Northern Gas Pipeline

Northern Gas Pipeline Sept 2016

The interconnecting gas pipeline between Tennant Creek and Mt. Isa will be a game changer for the Australian gas market and will support the growing globalization of the LNG market.
It will support the balancing of wet gas from the west with dry gas from the east for both physical and derivative trade in Australia.
The pipeline will also be a source of ethane to supply Sydney when the Cooper basin dries up (now 75% depleted [1] ).
There is also the option of gas going the other way if NSW’s CSG ever begins to flow from the Sydney, Gloucester, and Gunnedah basins in a big way. There would be liquefication trains at Darwin and Gladstone, and maybe Sydney, to choose from for LNG exports.

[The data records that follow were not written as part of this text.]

(** * The todo list manager ([todo_script.py]), embedded and verified

    The script keeps one module-level list [todo_list] and four functions
    over it: [add_task], [remove_task], [view_tasks] and [save_tasks]; the
    module body then runs a fixed sequence of calls.

    The embedding is shallow.  A Python computation is a function from the
    state of the interpreter and of its environment (the global list, what
    has been written to standard output, the file system and the open file
    objects) to a result and a new state.  A result is a value or a raised
    exception; nothing in the script catches an exception, so [mbind] stops
    at the first one.  Failures of the operating system are not decided by
    the script: they are given by an oracle [fault], a variable of the
    section that holds every definition doing file I/O.

    File I/O is modelled twice.  [FileIO] writes through: each [f.write]
    is one operation of the system.  It is what the script does when
    nothing is refused, and the statements about what is saved use it.
    [Buffered] adds the buffer of the file object, writes that are refused
    after a part has been written, and a close that can raise; the
    statements about failing saves use it, and on a system that refuses
    nothing the two are proved to agree. *)

From Stdlib Require Import ZArith Ascii String.
From stdpp Require Import base list strings gmap pretty.

Open Scope Z_scope.

(** ** Python values *)

(** The newline character ['\n'] and the one-character string holding it. *)
Definition nl : ascii := "010"%char.
Definition NL : string := String nl "".

(** [str(n)] of a Python [int]: decimal digits, with a sign when negative. *)
Definition str_int (n : Z) : string := pretty n.

(** [len(l)] *)
Definition len {A} (l : list A) : Z := Z.of_nat (length l).

(** The exceptions the script can meet.  [OSError] is what [open] and
    [write] raise when the operating system refuses; [IndexError] is what
    [del l[i]] raises out of range; [ValueError] is a write to a closed
    file object. *)
Inductive exn : Type :=
  | OSError (errno : Z)
  | IndexError
  | ValueError.

(** [del l[i]]: a negative index counts from the end; an index that is
    still outside the list raises [IndexError]. *)
Definition list_delitem {A} (l : list A) (i : Z) : exn + list A :=
  let i' := if i <? 0 then i + len l else i in
  if (0 <=? i') && (i' <? len l) then inr (delete (Z.to_nat i') l)
  else inl IndexError.

(** [enumerate(l)], counting from [start] ([enumerate(l)] is
    [enumerate_from 0 l]).  The loop body of [view_tasks] does not touch
    the list, so the pairs are those of the list at the time of the call. *)
Fixpoint enumerate_from {A} (start : Z) (l : list A) : list (Z * A) :=
  match l with
  | [] => []
  | x :: l' => (start, x) :: enumerate_from (start + 1) l'
  end.

Definition enumerate {A} (l : list A) : list (Z * A) := enumerate_from 0 l.

(** ** The state *)

Record World : Type := mkWorld {
  todo_list : list string;       (* the global [todo_list] *)
  stdout : string;               (* the characters written to [sys.stdout] *)
  files : gmap string string;    (* the file system: path to content *)
  handles : gmap nat string      (* the open file objects: descriptor to path *)
}.

Definition with_todo_list (l : list string) (w : World) : World :=
  mkWorld l (stdout w) (files w) (handles w).

Definition with_stdout (s : string) (w : World) : World :=
  mkWorld (todo_list w) s (files w) (handles w).

Definition with_files (fs : gmap string string) (w : World) : World :=
  mkWorld (todo_list w) (stdout w) fs (handles w).

Definition with_handles (hs : gmap nat string) (w : World) : World :=
  mkWorld (todo_list w) (stdout w) (files w) hs.

(** ** Computations: state and exceptions *)

Inductive result (A : Type) : Type :=
  | Ok (a : A)
  | Raise (e : exn).

Arguments Ok {A} a.
Arguments Raise {A} e.

Definition Py (A : Type) : Type := World → result A * World.

#[global] Instance Py_ret : MRet Py := λ A a w, (Ok a, w).

#[global] Instance Py_bind : MBind Py := λ A B k m w,
  match m w with
  | (Ok a, w') => k a w'
  | (Raise e, w') => (Raise e, w')
  end.

(** A [for] loop over a list whose body returns nothing: the first
    exception ends the loop. *)
Fixpoint for_each {A} (xs : list A) (body : A → Py unit) : Py unit :=
  match xs with
  | [] => mret tt
  | x :: xs' => body x ;; for_each xs' body
  end.

(** Reading the global, and [print(s)]: the string and a newline go to
    standard output. *)
Definition get_todo_list : Py (list string) := λ w, (Ok (todo_list w), w).

Definition print (s : string) : Py unit :=
  λ w, (Ok tt, with_stdout (stdout w +:+ s +:+ NL) w).

(** ** The functions that do no file I/O *)

(** [todo_list = []] at module level. *)
Definition init_todo_list : Py unit := λ w, (Ok tt, with_todo_list [] w).

(** [todo_list.append(task)] *)
Definition add_task (task : string) : Py unit :=
  λ w, (Ok tt, with_todo_list (todo_list w ++ [task]) w).

(** [del todo_list[index]] *)
Definition del_todo_item (index : Z) : Py unit :=
  λ w, match list_delitem (todo_list w) index with
       | inr l' => (Ok tt, with_todo_list l' w)
       | inl e => (Raise e, w)
       end.

Definition remove_task (index : Z) : Py unit :=
  l ← get_todo_list;
  if (0 <=? index) && (index <? len l) then del_todo_item index
  else print "Invalid index".

Definition view_tasks : Py unit :=
  l ← get_todo_list;
  for_each (enumerate l)
    (λ '(i, task), print (str_int (i + 1) +:+ ". " +:+ task)).

(** ** File I/O *)

Inductive io_op : Type :=
  | IoOpen (path : string)                  (* [open(path, 'w')] *)
  | IoWrite (path : string) (data : string). (* [f.write(data)] on [path] *)

Section FileIO.

(** What the operating system refuses: [fault op w] is the exception that
    operation [op] raises in state [w], or [None] when it succeeds. *)
Variable fault : io_op → World → option exn.

(** [open(path, 'w')]: on success the file exists and is empty, and a new
    file object is open on it. *)
Definition open_w (path : string) : Py nat :=
  λ w, match fault (IoOpen path) w with
       | Some e => (Raise e, w)
       | None =>
           let fd := fresh (dom (handles w)) in
           (Ok fd, mkWorld (todo_list w) (stdout w)
                     (<[path := ""]> (files w)) (<[fd := path]> (handles w)))
       end.

(** [f.write(data)]: the data goes to the end of the file; the value is
    the number of characters written.  Here the write goes through to the
    system at once and is whole or refused; the buffer of the file object
    is in [Buffered] below. *)
Definition f_write (fd : nat) (data : string) : Py Z :=
  λ w, match handles w !! fd with
       | None => (Raise ValueError, w)
       | Some path =>
           match fault (IoWrite path data) w with
           | Some e => (Raise e, w)
           | None =>
               (Ok (Z.of_nat (String.length data)),
                with_files (<[path := default "" (files w !! path) +:+ data]> (files w)) w)
           end
       end.

(** [f.close()], as the file object's [__exit__] calls it.  With writes
    that go through there is nothing left to write, and the close only
    gives up the file object; the close that has to write what is pending,
    and can raise, is in [Buffered] below. *)
Definition f_close (fd : nat) : World → World :=
  λ w, with_handles (delete fd (handles w)) w.

(** [with open(path, 'w') as f: body]: when [open] raises there is no file
    object and the exception goes on; otherwise the body runs, the file
    object is closed whatever the body did, and the body's result (value or
    exception) is the result of the statement. *)
Definition with_open_w {A} (path : string) (body : nat → Py A) : Py A :=
  λ w, match open_w path w with
       | (Raise e, w1) => (Raise e, w1)
       | (Ok f, w1) =>
           match body f w1 with
           | (r, w2) => (r, f_close f w2)
           end
       end.

Definition save_tasks (filename : string) : Py unit :=
  with_open_w filename (λ f,
    l ← get_todo_list;
    for_each l (λ task, f_write f (task +:+ NL) ;; mret tt)).

(** The module body. *)
Definition main : Py unit :=
  init_todo_list ;;
  add_task "Buy groceries" ;;
  add_task "Read a book" ;;
  view_tasks ;;
  save_tasks "todo.txt".

End FileIO.

(** The oracle of a system that refuses nothing. *)
Definition no_fault : io_op → World → option exn := λ _ _, None.

(** A system whose disk holds [capacity] characters per file: a write that
    would make the file longer is refused with [ENOSPC] (28). *)
Definition disk_full_after (capacity : nat) : io_op → World → option exn :=
  λ op w,
    match op with
    | IoOpen _ => None
    | IoWrite path data =>
        if decide (String.length (default "" (files w !! path))
                   + String.length data ≤ capacity)%nat
        then None else Some (OSError 28)
    end.

(** A system that lets no file be opened for writing: [EACCES] (13). *)
Definition read_only : io_op → World → option exn :=
  λ op _, match op with IoOpen _ => Some (OSError 13) | IoWrite _ _ => None end.

(** A world to start from: nothing stored, nothing printed, no file. *)
Definition empty_world : World := mkWorld [] "" ∅ ∅.

(** The module body: the list it builds, what it prints, what it saves,
    and the state it has reached when it calls [save_tasks]. *)
Definition script_store : list string := ["Buy groceries"; "Read a book"].

Definition script_output : string :=
  "1. Buy groceries" +:+ NL +:+ "2. Read a book" +:+ NL.

Definition script_file : string :=
  "Buy groceries" +:+ NL +:+ "Read a book" +:+ NL.

Definition before_save (w0 : World) : World :=
  mkWorld script_store (stdout w0 +:+ script_output) (files w0) (handles w0).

The “coal” in the coal seams, once depleted of CSG, can be pyrolytically burnt underground to produce syngas – mixture of methane and hydrogen. A small amount of hydrogen gas, useful in renewable electricity systems, can also flow in pipelines.
A slower “bio” / “eco” option is to pump CO2 into depleted coal seams and create conditions for microbes turn it into methane.

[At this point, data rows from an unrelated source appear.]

Lemma solve_environment_prefix (environment_file : Path)
    (solver platform : string) (vps : option string)
    (w w1 w2 : World FS Ext) (evs1 evs2 : list (event Path))
    (lock_spec : LockSpecification) (virt_pkgs : FakeRepoData) :
  _generate_lock_spec environment_file platform w = (inr lock_spec, w1, evs1) ->
  _get_virtual_packages vps w1 = (inr virt_pkgs, w2, evs2) ->
  solve_environment environment_file solver platform vps w
  = match vp_all_repodata virt_pkgs !! platform with
    | None =>
        (inl (KeyError platform), w2,
         evs1 ++ evs2
         ++ solve_header solver platform (_get_query_list lock_spec))
    | Some pkgs =>
        let chans := channels lock_spec ++ [vp_channel_url virt_pkgs] in
        let specs := _get_query_list lock_spec in
        let listing :=
          map (fun pkg => EvStatus Cyan false
                            ("    " +:+ fst pkg +:+ ": " +:+ snd pkg)) pkgs in
        let before :=
          evs1 ++ evs2 ++ solve_header solver platform specs ++ listing
          ++ [EvSolve solver chans specs platform] in
        match solve_specs_for_arch solver chans specs platform
                (w_fs w2) (w_ext w2) with
        | (inl e, ext3) =>
            (inl e, {| w_fs := w_fs w2; w_ext := ext3 |}, before)
        | (inr solution, ext3) =>
            if success solution then
              match reconstruct_fetch_actions solver platform
                      (_remove_channel solution (vp_channel_url virt_pkgs))
                      (w_fs w2) ext3 with
              | (inl e, ext4) =>
                  (inl e, {| w_fs := w_fs w2; w_ext := ext4 |},
                   before ++ [ EvStatus Green true "Successfull Solve";
                               EvReconstructFetch ])
              | (inr patched, ext4) =>
                  (inr (FETCH patched), {| w_fs := w_fs w2; w_ext := ext4 |},
                   before ++ [ EvStatus Green true "Successfull Solve";
                               EvReconstructFetch ])
              end
            else
              (inl (SystemExit (ExitCode 1)),
               {| w_fs := w_fs w2; w_ext := ext3 |},
               before
               ++ [ EvStatus Red true ("Failed to Solve for " +:+ repr_list specs);
                    EvStatus Red true
                      ("Using " +:+ solver +:+ " for " +:+ platform) ])
        end
    end.
Proof.
  intros Hlock Hvirt. unfold solve_environment.
  rewrite (bind_inr _ _ _ _ _ _ Hlock).
  rewrite (bind_inr _ _ _ _ _ _ Hvirt).
  unfold _cyan. rewrite !bind_emit. cbn [fst snd].
  destruct (vp_all_repodata virt_pkgs !! platform) as [pkgs|].
  2:{ cbn. unfold solve_header. by rewrite <- ?app_assoc. }
  rewrite bind_lift_inr.
  assert (Hlist : forall w',
             for_ pkgs (fun pkg : string * string =>
                          emit (Path := Path) (FS := FS) (Ext := Ext)
                            (EvStatus Cyan false
                               ("    " +:+ fst pkg +:+ ": " +:+ snd pkg))) w'
             = (inr tt, w',
                map (fun pkg => EvStatus Cyan false
                                  ("    " +:+ fst pkg +:+ ": " +:+ snd pkg)) pkgs)).
  { induction pkgs as [|pkg pkgs IH]; intros w'; [done|].
    cbn [for_ map]. rewrite bind_emit, IH. reflexivity. }
  rewrite (bind_inr _ _ _ _ _ _ (Hlist w2)). rewrite bind_emit. cbn [fst snd].
  cbn zeta.
  destruct (solve_specs_for_arch solver
              (channels lock_spec ++ [vp_channel_url virt_pkgs])
              (_get_query_list lock_spec) platform (w_fs w2) (w_ext w2))
    as [[e|solution] ext3] eqn:Hsolve.
  - erewrite bind_inl by (unfold ext_call; rewrite Hsolve; reflexivity).
    unfold solve_header. by rewrite <- ?app_assoc.
  - erewrite bind_inr by (unfold ext_call; rewrite Hsolve; reflexivity).
    cbn [fst snd negb _remove_channel success].
    destruct (success solution); cbn [negb].
    + unfold _green. rewrite !bind_emit. cbn [fst snd].
      destruct (reconstruct_fetch_actions solver platform
                  (_remove_channel solution (vp_channel_url virt_pkgs))
                  (w_fs w2) ext3)
        as [[e|patched] ext4] eqn:Hrec.
      * erewrite bind_inl
          by (unfold ext_call; cbn [w_fs w_ext]; rewrite Hrec; reflexivity).
        unfold solve_header. by rewrite <- ?app_assoc.
      * erewrite bind_inr
          by (unfold ext_call; cbn [w_fs w_ext]; rewrite Hrec; reflexivity).
        cbn [fst snd ret]. unfold solve_header. rewrite <- ?app_assoc.
        by rewrite ?app_nil_r.
    + unfold _red. rewrite !bind_emit. cbn [fst snd sys_exit raise].
      unfold solve_header. by rewrite <- ?app_assoc.
Qed.
End SolveMore.

Section SolveOutcomes.
Context {Path FS Ext : Type}.
Context `{!FileSystem Path FS} `{!Services Path FS Ext} `{!PyRuntime}.

(** X13. When the solver answers with [success] false, [solve_environment]
    prints the two failure lines and exits with status 1:
    [reconstruct_fetch_actions] is not called and the file system is
    untouched. *)
Theorem solve_failure_exits (environment_file : Path)
    (solver platform : string) (vps : option string)
    (w w1 w2 : World FS Ext) (evs1 evs2 : list (event Path))
    (lock_spec : LockSpecification) (virt_pkgs : FakeRepoData)
    (pkgs : list (string * string)) (solution : DryRunInstall) (ext3 : Ext) :
  _generate_lock_spec environment_file platform w = (inr lock_spec, w1, evs1) ->
  _get_virtual_packages vps w1 = (inr virt_pkgs, w2, evs2) ->
  vp_all_repodata virt_pkgs !! platform = Some pkgs ->
  solve_specs_for_arch solver (channels lock_spec ++ [vp_channel_url virt_pkgs])
    (_get_query_list lock_spec) platform (w_fs w2) (w_ext w2)
  = (inr solution, ext3) ->
  success solution = false ->
  let run := solve_environment environment_file solver platform vps w in
  fst (fst run) = inl (SystemExit (ExitCode 1)) /\
  exit_status (fst (fst run)) = 1 /\
  snd (fst run) = {| w_fs := w_fs w2; w_ext := ext3 |} /\
  w_fs w2 = w_fs w /\
  (exists evs,
     snd run
     = evs ++ [ EvStatus Red true
                  ("Failed to Solve for " +:+ repr_list (_get_query_list lock_spec));
                EvStatus Red true ("Using " +:+ solver +:+ " for " +:+ platform) ] /\
     Forall (fun e => e <> EvReconstructFetch) evs).
Proof.
  intros Hlock Hvirt Hpkgs Hsolve Hfail run. subst run.
  pose proof (solve_environment_keeps_fs environment_file solver platform vps w)
    as [Hfs _].
  rewrite (solve_environment_prefix _ _ _ _ _ _ _ _ _ _ _ Hlock Hvirt) in *.
  rewrite Hpkgs in *. cbn zeta in *. rewrite Hsolve, Hfail in *. cbn [fst snd] in *.
  repeat (split; [done|]).
  eexists. split; [reflexivity|].
  pose proof (keeps_fs_emits _ _
                (solve_environment_keeps_fs environment_file solver platform vps)
                w) as Hcalm.
  rewrite (solve_environment_prefix _ _ _ _ _ _ _ _ _ _ _ Hlock Hvirt) in Hcalm.
  rewrite Hpkgs in Hcalm. cbn zeta in Hcalm. rewrite Hsolve, Hfail in Hcalm.
  cbn [snd] in Hcalm.
  assert (Hparse : Forall (fun e : event Path => e <> EvReconstructFetch) evs1).
  { assert (Hev : snd (_generate_lock_spec environment_file platform w) = evs1)
      by by rewrite Hlock.
    rewrite <- Hev. unfold _generate_lock_spec.
    apply (emits_bind (fun e : event Path => e <> EvReconstructFetch)).
    - by apply emits_emit.
    - intros _. destruct conda_lock_before_1_3_0; apply emits_ext_call. }
  assert (Hvp : Forall (fun e : event Path => e <> EvReconstructFetch) evs2).
  { assert (Hev : snd (_get_virtual_packages vps w1) = evs2) by by rewrite Hvirt.
    rewrite <- Hev. unfold _get_virtual_packages.
    apply (emits_bind (fun e : event Path => e <> EvReconstructFetch)).
    - by apply emits_emit.
    - intros _. destruct vps; apply emits_ext_call. }
  repeat (apply Forall_app; split); try done.
  - unfold solve_header. by repeat (apply Forall_cons_2; [done|]).
  - apply Forall_fmap || apply Forall_map. apply Forall_forall. by intros.
  - by repeat (apply Forall_cons_2; [done|]).
Qed.

(** X14. When the virtual-package repository has no entry for the
    platform, [solve_environment] raises [KeyError] with the platform name
    after the header lines, before the solver is called. *)
Theorem solve_unknown_platform (environment_file : Path)
    (solver platform : string) (vps : option string)
    (w w1 w2 : World FS Ext) (evs1 evs2 : list (event Path))
    (lock_spec : LockSpecification) (virt_pkgs : FakeRepoData) :
  _generate_lock_spec environment_file platform w = (inr lock_spec, w1, evs1) ->
  _get_virtual_packages vps w1 = (inr virt_pkgs, w2, evs2) ->
  vp_all_repodata virt_pkgs !! platform = None ->
  solve_environment environment_file solver platform vps w
  = (inl (KeyError platform), w2,
     evs1 ++ evs2 ++ solve_header solver platform (_get_query_list lock_spec)) /\
  evs1 = [EvParseEnvironment environment_file] /\
  evs2 = [EvVirtualPackages].
Proof.
  intros Hlock Hvirt Hnone.
  rewrite (solve_environment_prefix _ _ _ _ _ _ _ _ _ _ _ Hlock Hvirt), Hnone.
  split; [done|]. split.
  - revert Hlock. unfold _generate_lock_spec. rewrite bind_emit.
    cbn [fst snd]. intros [= _ _ <-].
    unfold ext_call. destruct conda_lock_before_1_3_0;
      by destruct (parse_environment_file _ _ _ _).
  - revert Hvirt. unfold _get_virtual_packages. rewrite bind_emit.
    cbn [fst snd]. intros [= _ _ <-].
    unfold ext_call. destruct vps.
    + by destruct (virtual_package_repo_from_specification _ _ _).
    + by destruct (default_virtual_package_repodata _).
Qed.

Lemma solve_environment_fetches_nothing (environment_file : Path)
    (solver platform : string) (vps : option string) (w : World FS Ext) :
  fetched (snd (solve_environment environment_file solver platform vps w)) = [].
Proof.
  assert (Hget : emits (fun e : event Path => forall url, e <> EvGet url)
                   (solve_environment environment_file solver platform vps)).
  { unfold solve_environment, _generate_lock_spec, _get_virtual_packages,
      _cyan, _red, _green, sys_exit.
    repeat first
      [ apply emits_bind; [|intros ?]
      | apply emits_for; intros ? _
      | apply emits_ret | apply emits_raise | apply emits_lift
      | apply emits_ext_call | apply emits_emit; done ].
    - destruct conda_lock_before_1_3_0; apply emits_ext_call.
    - destruct vps; apply emits_ext_call.
    - destruct (negb _);
        repeat first
          [ apply emits_bind; [|intros ?]
          | apply emits_ret | apply emits_raise
          | apply emits_ext_call | apply emits_emit; done ]. }
  specialize (Hget w). induction Hget as [|e evs He _ IH]; [done|].
  destruct e as [? ? ?|?|url|?|? ?|?| |? ? ? ?|]; simpl; try done.
  by specialize (He url).
Qed.

Lemma generate_lock_spec_events (environment_file : Path) (platform : string)
    (w : World FS Ext) :
  snd (_generate_lock_spec environment_file platform w)
  = [EvParseEnvironment environment_file].
Proof.
  unfold _generate_lock_spec. rewrite bind_emit. cbn [snd].
  unfold ext_call. destruct conda_lock_before_1_3_0;
    by destruct (parse_environment_file _ _ _ _).
Qed.

Lemma get_virtual_packages_events (vps : option string) (w : World FS Ext) :
  snd (_get_virtual_packages vps w) = [EvVirtualPackages (Path := Path)].
Proof.
  unfold _get_virtual_packages. rewrite bind_emit. cbn [snd].
  unfold ext_call. destruct vps.
  - by destruct (virtual_package_repo_from_specification _ _ _).
  - by destruct (default_virtual_package_repodata _).
Qed.

Lemma lock_calls_listing (pkgs : list (string * string)) :
  lock_calls (Path := Path)
    (map (fun pkg => EvStatus Cyan false
                       ("    " +:+ fst pkg +:+ ": " +:+ snd pkg)) pkgs)
  = [].
Proof. by induction pkgs. Qed.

After that the only pipeline needed for a fully pan-Australian market would be an inter-connector between Alice Springs and the Telfer Pipeline near Port Hedland, or “Canning Basin Pipeline”. Australia would then command the Pacific and Indian Ocean basins and the Japan/Korea/China markets to the north.
A pan -Australian gas market supports Australian LNG pricing as the international benchmark.
As a small amount of CO2 is allowed in pipelines, it opens up the idea of a pan -Australian physical carbon trading market that includes selective sequestration in depleted fields.